Collected data
-.-.-

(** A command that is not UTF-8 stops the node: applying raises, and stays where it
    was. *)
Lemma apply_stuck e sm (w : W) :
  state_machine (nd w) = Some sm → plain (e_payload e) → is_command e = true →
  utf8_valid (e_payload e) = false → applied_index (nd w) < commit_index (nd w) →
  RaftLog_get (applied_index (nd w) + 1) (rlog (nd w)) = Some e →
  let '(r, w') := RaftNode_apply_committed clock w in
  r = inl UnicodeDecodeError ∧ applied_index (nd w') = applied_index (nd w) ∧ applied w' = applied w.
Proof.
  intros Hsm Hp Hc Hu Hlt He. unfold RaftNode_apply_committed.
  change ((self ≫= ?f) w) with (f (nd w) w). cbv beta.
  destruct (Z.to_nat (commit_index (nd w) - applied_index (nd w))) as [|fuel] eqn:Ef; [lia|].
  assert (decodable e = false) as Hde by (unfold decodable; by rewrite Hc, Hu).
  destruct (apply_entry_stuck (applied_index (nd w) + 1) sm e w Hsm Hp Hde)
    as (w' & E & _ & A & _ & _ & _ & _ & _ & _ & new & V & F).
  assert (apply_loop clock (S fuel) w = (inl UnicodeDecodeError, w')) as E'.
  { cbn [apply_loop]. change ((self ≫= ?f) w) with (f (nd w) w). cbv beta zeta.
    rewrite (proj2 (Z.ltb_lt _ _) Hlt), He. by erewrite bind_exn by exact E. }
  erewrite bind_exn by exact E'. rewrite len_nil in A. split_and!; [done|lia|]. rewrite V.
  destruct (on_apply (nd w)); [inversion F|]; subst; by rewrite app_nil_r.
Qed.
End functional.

-.-.-

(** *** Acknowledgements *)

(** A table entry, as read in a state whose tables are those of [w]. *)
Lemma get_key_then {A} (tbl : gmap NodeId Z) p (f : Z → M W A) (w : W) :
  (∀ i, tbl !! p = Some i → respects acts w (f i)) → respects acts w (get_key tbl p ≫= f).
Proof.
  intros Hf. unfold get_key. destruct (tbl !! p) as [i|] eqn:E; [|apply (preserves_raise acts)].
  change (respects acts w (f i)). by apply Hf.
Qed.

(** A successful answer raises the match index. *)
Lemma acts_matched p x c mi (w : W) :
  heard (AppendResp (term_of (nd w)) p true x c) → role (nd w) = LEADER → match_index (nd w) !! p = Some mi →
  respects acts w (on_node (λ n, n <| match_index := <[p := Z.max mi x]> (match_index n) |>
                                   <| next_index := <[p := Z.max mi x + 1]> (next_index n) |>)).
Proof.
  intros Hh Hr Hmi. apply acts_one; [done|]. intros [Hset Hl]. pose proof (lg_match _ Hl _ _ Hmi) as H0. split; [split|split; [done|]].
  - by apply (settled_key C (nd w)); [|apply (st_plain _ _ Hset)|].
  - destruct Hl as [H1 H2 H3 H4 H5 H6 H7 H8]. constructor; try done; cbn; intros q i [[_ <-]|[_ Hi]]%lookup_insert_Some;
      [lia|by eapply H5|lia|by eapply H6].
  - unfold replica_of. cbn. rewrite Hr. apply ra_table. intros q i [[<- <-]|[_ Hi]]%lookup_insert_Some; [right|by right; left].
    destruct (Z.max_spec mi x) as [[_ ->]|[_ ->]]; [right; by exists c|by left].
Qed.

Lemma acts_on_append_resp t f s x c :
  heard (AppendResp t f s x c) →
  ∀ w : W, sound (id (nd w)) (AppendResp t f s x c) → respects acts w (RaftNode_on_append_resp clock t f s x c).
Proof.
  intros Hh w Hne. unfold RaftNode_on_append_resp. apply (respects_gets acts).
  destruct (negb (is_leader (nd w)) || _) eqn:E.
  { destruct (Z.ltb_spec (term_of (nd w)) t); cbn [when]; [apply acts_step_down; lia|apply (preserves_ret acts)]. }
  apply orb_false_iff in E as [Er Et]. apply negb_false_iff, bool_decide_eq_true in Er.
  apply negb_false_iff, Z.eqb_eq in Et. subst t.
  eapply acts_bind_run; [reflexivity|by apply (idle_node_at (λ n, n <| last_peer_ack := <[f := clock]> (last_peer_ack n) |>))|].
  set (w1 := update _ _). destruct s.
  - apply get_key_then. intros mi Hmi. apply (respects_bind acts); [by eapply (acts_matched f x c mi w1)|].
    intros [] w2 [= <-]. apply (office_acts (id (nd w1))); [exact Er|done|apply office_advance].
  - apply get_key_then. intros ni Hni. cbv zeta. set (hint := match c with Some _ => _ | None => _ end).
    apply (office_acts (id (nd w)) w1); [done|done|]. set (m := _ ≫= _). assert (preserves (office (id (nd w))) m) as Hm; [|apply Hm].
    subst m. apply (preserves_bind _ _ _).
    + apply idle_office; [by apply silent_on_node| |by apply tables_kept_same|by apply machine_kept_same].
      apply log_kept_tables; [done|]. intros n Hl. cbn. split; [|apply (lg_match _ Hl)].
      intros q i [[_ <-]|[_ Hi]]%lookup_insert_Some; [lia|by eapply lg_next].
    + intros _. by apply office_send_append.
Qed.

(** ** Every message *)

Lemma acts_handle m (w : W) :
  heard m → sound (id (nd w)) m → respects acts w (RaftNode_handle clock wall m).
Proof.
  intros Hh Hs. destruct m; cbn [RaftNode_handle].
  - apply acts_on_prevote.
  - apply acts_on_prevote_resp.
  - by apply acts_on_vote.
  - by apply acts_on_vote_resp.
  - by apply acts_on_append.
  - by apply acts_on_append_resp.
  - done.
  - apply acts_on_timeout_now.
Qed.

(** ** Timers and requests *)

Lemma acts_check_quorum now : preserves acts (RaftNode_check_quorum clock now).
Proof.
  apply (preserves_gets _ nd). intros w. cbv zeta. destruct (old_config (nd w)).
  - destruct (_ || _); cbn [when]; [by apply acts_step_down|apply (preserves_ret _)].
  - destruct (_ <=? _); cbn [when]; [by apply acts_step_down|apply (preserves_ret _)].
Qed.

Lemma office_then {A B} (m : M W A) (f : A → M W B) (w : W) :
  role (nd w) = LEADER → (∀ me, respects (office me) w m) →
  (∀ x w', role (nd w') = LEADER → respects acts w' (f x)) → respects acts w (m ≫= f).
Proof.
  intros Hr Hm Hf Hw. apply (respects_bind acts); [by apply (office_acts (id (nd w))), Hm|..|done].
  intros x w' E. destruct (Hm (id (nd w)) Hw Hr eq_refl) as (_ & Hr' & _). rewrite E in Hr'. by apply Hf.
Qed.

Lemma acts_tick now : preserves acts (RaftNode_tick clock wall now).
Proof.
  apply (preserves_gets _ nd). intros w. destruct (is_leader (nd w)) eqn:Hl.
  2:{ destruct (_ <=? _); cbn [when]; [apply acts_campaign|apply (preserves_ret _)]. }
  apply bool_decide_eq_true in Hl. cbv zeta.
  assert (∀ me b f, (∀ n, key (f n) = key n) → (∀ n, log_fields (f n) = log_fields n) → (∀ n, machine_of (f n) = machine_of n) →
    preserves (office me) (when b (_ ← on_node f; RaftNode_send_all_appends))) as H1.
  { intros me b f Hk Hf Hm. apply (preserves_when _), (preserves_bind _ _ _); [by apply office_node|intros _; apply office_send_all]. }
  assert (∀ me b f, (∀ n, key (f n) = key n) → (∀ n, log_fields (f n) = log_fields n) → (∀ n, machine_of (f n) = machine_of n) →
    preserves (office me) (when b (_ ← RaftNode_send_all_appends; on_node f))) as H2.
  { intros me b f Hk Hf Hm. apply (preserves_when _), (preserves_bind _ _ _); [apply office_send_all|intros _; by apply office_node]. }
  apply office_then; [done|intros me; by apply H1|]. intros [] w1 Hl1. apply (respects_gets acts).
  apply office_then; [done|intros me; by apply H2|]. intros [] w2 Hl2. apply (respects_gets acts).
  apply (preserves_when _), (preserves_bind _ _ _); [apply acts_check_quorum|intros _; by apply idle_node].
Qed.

-.-.-

What you need to do:
Copy from the entries above each line in which the string "AppendResp" can be found.

Answer space:
  heard (AppendResp (term_of (nd w)) p true x c) → role (nd w) = LEADER → match_index (nd w) !! p = Some mi →
  heard (AppendResp t f s x c) →
  ∀ w : W, sound (id (nd w)) (AppendResp t f s x c) → respects acts w (RaftNode_on_append_resp clock t f s x c).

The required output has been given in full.